*WORK ORDER*:
A word-for-word repetition of all the entries is needed.

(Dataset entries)

>>>

(** C8: on a list of topology matches, which are mappings, [get_disk_id]
    returns the [bsd_name] of the first entry that carries the queried
    serial number: the entries before it, which lack [serial_num] or
    [bsd_name] or carry another serial number, are skipped whatever else
    they contain, and the entries after it are not looked at; it returns
    [None] when no entry matches.  No exception leaves the function: its
    value is a tree. *)
Theorem get_disk_id_scan (sn : RawTree) (pre post : list (list (string * RawTree))) :
  Forall (fun d => ∀ bsd, ¬ matching_entry sn bsd d) pre →
  (∀ d bsd, matching_entry sn bsd d →
            get_disk_id (PList (PDict <$> (pre ++ d :: post))) sn = bsd) ∧
  get_disk_id (PList (PDict <$> pre)) sn = PNone.
Proof.
  intros Hpre%Forall_skipped. unfold get_disk_id. simpl. split.
  - intros d bsd Hm. rewrite fmap_app, fmap_cons.
    rewrite (scan_disk_id_skip _ _ _ Hpre). simpl.
    by rewrite (disk_id_of_matching _ _ _ Hm).
  - rewrite <- (app_nil_r (PDict <$> pre)).
    by rewrite (scan_disk_id_skip _ _ _ Hpre).
Qed.

(** C8, witness: an entry without disk id and an entry of another board,
    then the matching one. *)
Lemma get_disk_id_scan_witness :
  get_disk_id
    (PList (PDict <$> ([[("serial_num", PStr "9999")];
                        [("serial_num", PStr "1234"); ("bsd_name", PStr "disk3s1")]] ++
                       [("serial_num", PStr "9999"); ("bsd_name", PStr "disk2s1")]
                       :: []))) (PStr "9999") = PStr "disk2s1".
Proof.
  refine (proj1 (get_disk_id_scan (PStr "9999")
                   [[("serial_num", PStr "9999")];
                    [("serial_num", PStr "1234"); ("bsd_name", PStr "disk3s1")]] [] _) _ _ _).
  - repeat constructor; intros bsd (v & Hs & Heq & Hb); simplify_eq/=.
  - exists (PStr "9999"). repeat split; reflexivity.
Defined.

End DiskId.

Section Correlator.

Lemma assoc_with_assoc {A B} (f : A → B) dflt k d :
  assoc_with f dflt k d = match assoc k d with Some v => f v | None => dflt end.
Proof.
  induction d as [| [k' v] d IH]; simpl; [done |].
  by destruct (String.eqb k k').
Qed.

Lemma find_tty_dict d :
  find_tty (PDict d) =
    match assoc "IODialinDevice" d with
    | Some dialin => Ok dialin
    | None =>
        match assoc IORegistryEntryChildren d with
        | Some child => find_tty child
        | None => Ok PNone
        end
    end.
Proof.
  simpl. destruct (assoc "IODialinDevice" d); [done |]. apply assoc_with_assoc.
Qed.

(** [find_tty] satisfies the equation that the source text reads as. *)
Lemma find_tty_unfold obj :
  find_tty obj =
    (here ← (if isinstance_dict obj then py_in "IODialinDevice" obj else Ok false);
     if here : bool then py_getitem obj "IODialinDevice"
     else c ← has_children obj IORegistryEntryChildren;
          if c : bool
          then child ← get_children obj IORegistryEntryChildren; find_tty child
          else Ok PNone).
Proof.
  destruct obj as [ | s | z | l | d]; try reflexivity.
  - simpl. unfold get_children. rewrite has_children_str.
    destruct (substring_of _ s); reflexivity.
  - simpl. unfold get_children. rewrite has_children_list.
    destruct (existsb _ l); reflexivity.
  - rewrite find_tty_dict. unfold get_children.
    rewrite has_children_dict. unfold isinstance_dict, py_in, py_getitem, has_key.
    destruct (assoc "IODialinDevice" d); [done |].
    by destruct (assoc IORegistryEntryChildren d).
Qed.

(** A sequence of children is not searched: its elements are never
    visited. *)
Lemma find_tty_sequence l :
  plain_node (PList l) → find_tty (PList l) = Ok PNone.
Proof.
  intros Hl. change (existsb (py_eq (PStr IORegistryEntryChildren)) l = false) in Hl.
  rewrite find_tty_unfold. rewrite has_children_list, Hl. reflexivity.
Qed.

(** C7: on a matched node whose child collection is a sequence, as
    [ioreg -a] writes it, [find_tty] returns [None] although a child carries
    a dial-in device, and the entry recorded for the board has no tty. *)
Theorem find_tty_sequence_children :
  let node :=
    PDict [("IORegistryEntryName", PStr "mbed"); ("USB Serial Number", PStr "9999");
           ("IORegistryEntryChildren",
            PList [PDict [("IODialinDevice", PStr "/dev/tty.usbmodem1")]])] in
  find_tty node = Ok PNone ∧
  set_mbed_devs (PList [topology_entry]) node ∅
    = Ok {[ KStr "disk2s1" := UsbInfo (PStr "9999") PNone PNone PNone ]}.
Proof. split; vm_compute; reflexivity. Qed.

(** C4: a matched node with a serial number does not stop the walk: the
    matched node nested below it produces an entry of its own, in either
    iteration order of the items. *)
Theorem set_mbed_devs_descends :
  let mbed_drives :=
    PList [PDict [("_name", PStr "MBED"); ("serial_num", PStr "A"); ("bsd_name", PStr "disk2")];
           PDict [("_name", PStr "MBED"); ("serial_num", PStr "B"); ("bsd_name", PStr "disk3")]] in
  let below :=
    PDict [("IORegistryEntryName", PStr "mbed"); ("USB Serial Number", PStr "B")] in
  let expected : gmap key usb_info :=
    <[KStr "disk3" := UsbInfo (PStr "B") PNone PNone PNone]>
      (<[KStr "disk2" := UsbInfo (PStr "A") PNone PNone PNone]> ∅) in
  set_mbed_devs mbed_drives
    (PDict [("IORegistryEntryName", PStr "mbed"); ("USB Serial Number", PStr "A");
            ("child", below)]) ∅ = Ok expected ∧
  set_mbed_devs mbed_drives
    (PDict [("child", below);
            ("IORegistryEntryName", PStr "mbed"); ("USB Serial Number", PStr "A")]) ∅
    = Ok expected ∧
  correlate
    (PList [PDict [("IORegistryEntryName", PStr "mbed"); ("USB Serial Number", PStr "A");
                   ("child", below)]]) mbed_drives = Ok expected.
Proof. repeat split; vm_compute; reflexivity. Qed.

<<<

*TASK SOLUTION*:
(** C8: on a list of topology matches, which are mappings, [get_disk_id]
    returns the [bsd_name] of the first entry that carries the queried
    serial number: the entries before it, which lack [serial_num] or
    [bsd_name] or carry another serial number, are skipped whatever else
    they contain, and the entries after it are not looked at; it returns
    [None] when no entry matches.  No exception leaves the function: its
    value is a tree. *)
Theorem get_disk_id_scan (sn : RawTree) (pre post : list (list (string * RawTree))) :
  Forall (fun d => ∀ bsd, ¬ matching_entry sn bsd d) pre →
  (∀ d bsd, matching_entry sn bsd d →
            get_disk_id (PList (PDict <$> (pre ++ d :: post))) sn = bsd) ∧
  get_disk_id (PList (PDict <$> pre)) sn = PNone.
Proof.
  intros Hpre%Forall_skipped. unfold get_disk_id. simpl. split.
  - intros d bsd Hm. rewrite fmap_app, fmap_cons.
    rewrite (scan_disk_id_skip _ _ _ Hpre). simpl.
    by rewrite (disk_id_of_matching _ _ _ Hm).
  - rewrite <- (app_nil_r (PDict <$> pre)).
    by rewrite (scan_disk_id_skip _ _ _ Hpre).
Qed.

(** C8, witness: an entry without disk id and an entry of another board,
    then the matching one. *)
Lemma get_disk_id_scan_witness :
  get_disk_id
    (PList (PDict <$> ([[("serial_num", PStr "9999")];
                        [("serial_num", PStr "1234"); ("bsd_name", PStr "disk3s1")]] ++
                       [("serial_num", PStr "9999"); ("bsd_name", PStr "disk2s1")]
                       :: []))) (PStr "9999") = PStr "disk2s1".
Proof.
  refine (proj1 (get_disk_id_scan (PStr "9999")
                   [[("serial_num", PStr "9999")];
                    [("serial_num", PStr "1234"); ("bsd_name", PStr "disk3s1")]] [] _) _ _ _).
  - repeat constructor; intros bsd (v & Hs & Heq & Hb); simplify_eq/=.
  - exists (PStr "9999"). repeat split; reflexivity.
Defined.

End DiskId.

Section Correlator.

Lemma assoc_with_assoc {A B} (f : A → B) dflt k d :
  assoc_with f dflt k d = match assoc k d with Some v => f v | None => dflt end.
Proof.
  induction d as [| [k' v] d IH]; simpl; [done |].
  by destruct (String.eqb k k').
Qed.

Lemma find_tty_dict d :
  find_tty (PDict d) =
    match assoc "IODialinDevice" d with
    | Some dialin => Ok dialin
    | None =>
        match assoc IORegistryEntryChildren d with
        | Some child => find_tty child
        | None => Ok PNone
        end
    end.
Proof.
  simpl. destruct (assoc "IODialinDevice" d); [done |]. apply assoc_with_assoc.
Qed.

(** [find_tty] satisfies the equation that the source text reads as. *)
Lemma find_tty_unfold obj :
  find_tty obj =
    (here ← (if isinstance_dict obj then py_in "IODialinDevice" obj else Ok false);
     if here : bool then py_getitem obj "IODialinDevice"
     else c ← has_children obj IORegistryEntryChildren;
          if c : bool
          then child ← get_children obj IORegistryEntryChildren; find_tty child
          else Ok PNone).
Proof.
  destruct obj as [ | s | z | l | d]; try reflexivity.
  - simpl. unfold get_children. rewrite has_children_str.
    destruct (substring_of _ s); reflexivity.
  - simpl. unfold get_children. rewrite has_children_list.
    destruct (existsb _ l); reflexivity.
  - rewrite find_tty_dict. unfold get_children.
    rewrite has_children_dict. unfold isinstance_dict, py_in, py_getitem, has_key.
    destruct (assoc "IODialinDevice" d); [done |].
    by destruct (assoc IORegistryEntryChildren d).
Qed.

(** A sequence of children is not searched: its elements are never
    visited. *)
Lemma find_tty_sequence l :
  plain_node (PList l) → find_tty (PList l) = Ok PNone.
Proof.
  intros Hl. change (existsb (py_eq (PStr IORegistryEntryChildren)) l = false) in Hl.
  rewrite find_tty_unfold. rewrite has_children_list, Hl. reflexivity.
Qed.

(** C7: on a matched node whose child collection is a sequence, as
    [ioreg -a] writes it, [find_tty] returns [None] although a child carries
    a dial-in device, and the entry recorded for the board has no tty. *)
Theorem find_tty_sequence_children :
  let node :=
    PDict [("IORegistryEntryName", PStr "mbed"); ("USB Serial Number", PStr "9999");
           ("IORegistryEntryChildren",
            PList [PDict [("IODialinDevice", PStr "/dev/tty.usbmodem1")]])] in
  find_tty node = Ok PNone ∧
  set_mbed_devs (PList [topology_entry]) node ∅
    = Ok {[ KStr "disk2s1" := UsbInfo (PStr "9999") PNone PNone PNone ]}.
Proof. split; vm_compute; reflexivity. Qed.

(** C4: a matched node with a serial number does not stop the walk: the
    matched node nested below it produces an entry of its own, in either
    iteration order of the items. *)
Theorem set_mbed_devs_descends :
  let mbed_drives :=
    PList [PDict [("_name", PStr "MBED"); ("serial_num", PStr "A"); ("bsd_name", PStr "disk2")];
           PDict [("_name", PStr "MBED"); ("serial_num", PStr "B"); ("bsd_name", PStr "disk3")]] in
  let below :=
    PDict [("IORegistryEntryName", PStr "mbed"); ("USB Serial Number", PStr "B")] in
  let expected : gmap key usb_info :=
    <[KStr "disk3" := UsbInfo (PStr "B") PNone PNone PNone]>
      (<[KStr "disk2" := UsbInfo (PStr "A") PNone PNone PNone]> ∅) in
  set_mbed_devs mbed_drives
    (PDict [("IORegistryEntryName", PStr "mbed"); ("USB Serial Number", PStr "A");
            ("child", below)]) ∅ = Ok expected ∧
  set_mbed_devs mbed_drives
    (PDict [("child", below);
            ("IORegistryEntryName", PStr "mbed"); ("USB Serial Number", PStr "A")]) ∅
    = Ok expected ∧
  correlate
    (PList [PDict [("IORegistryEntryName", PStr "mbed"); ("USB Serial Number", PStr "A");
                   ("child", below)]]) mbed_drives = Ok expected.
Proof. repeat split; vm_compute; reflexivity. Qed.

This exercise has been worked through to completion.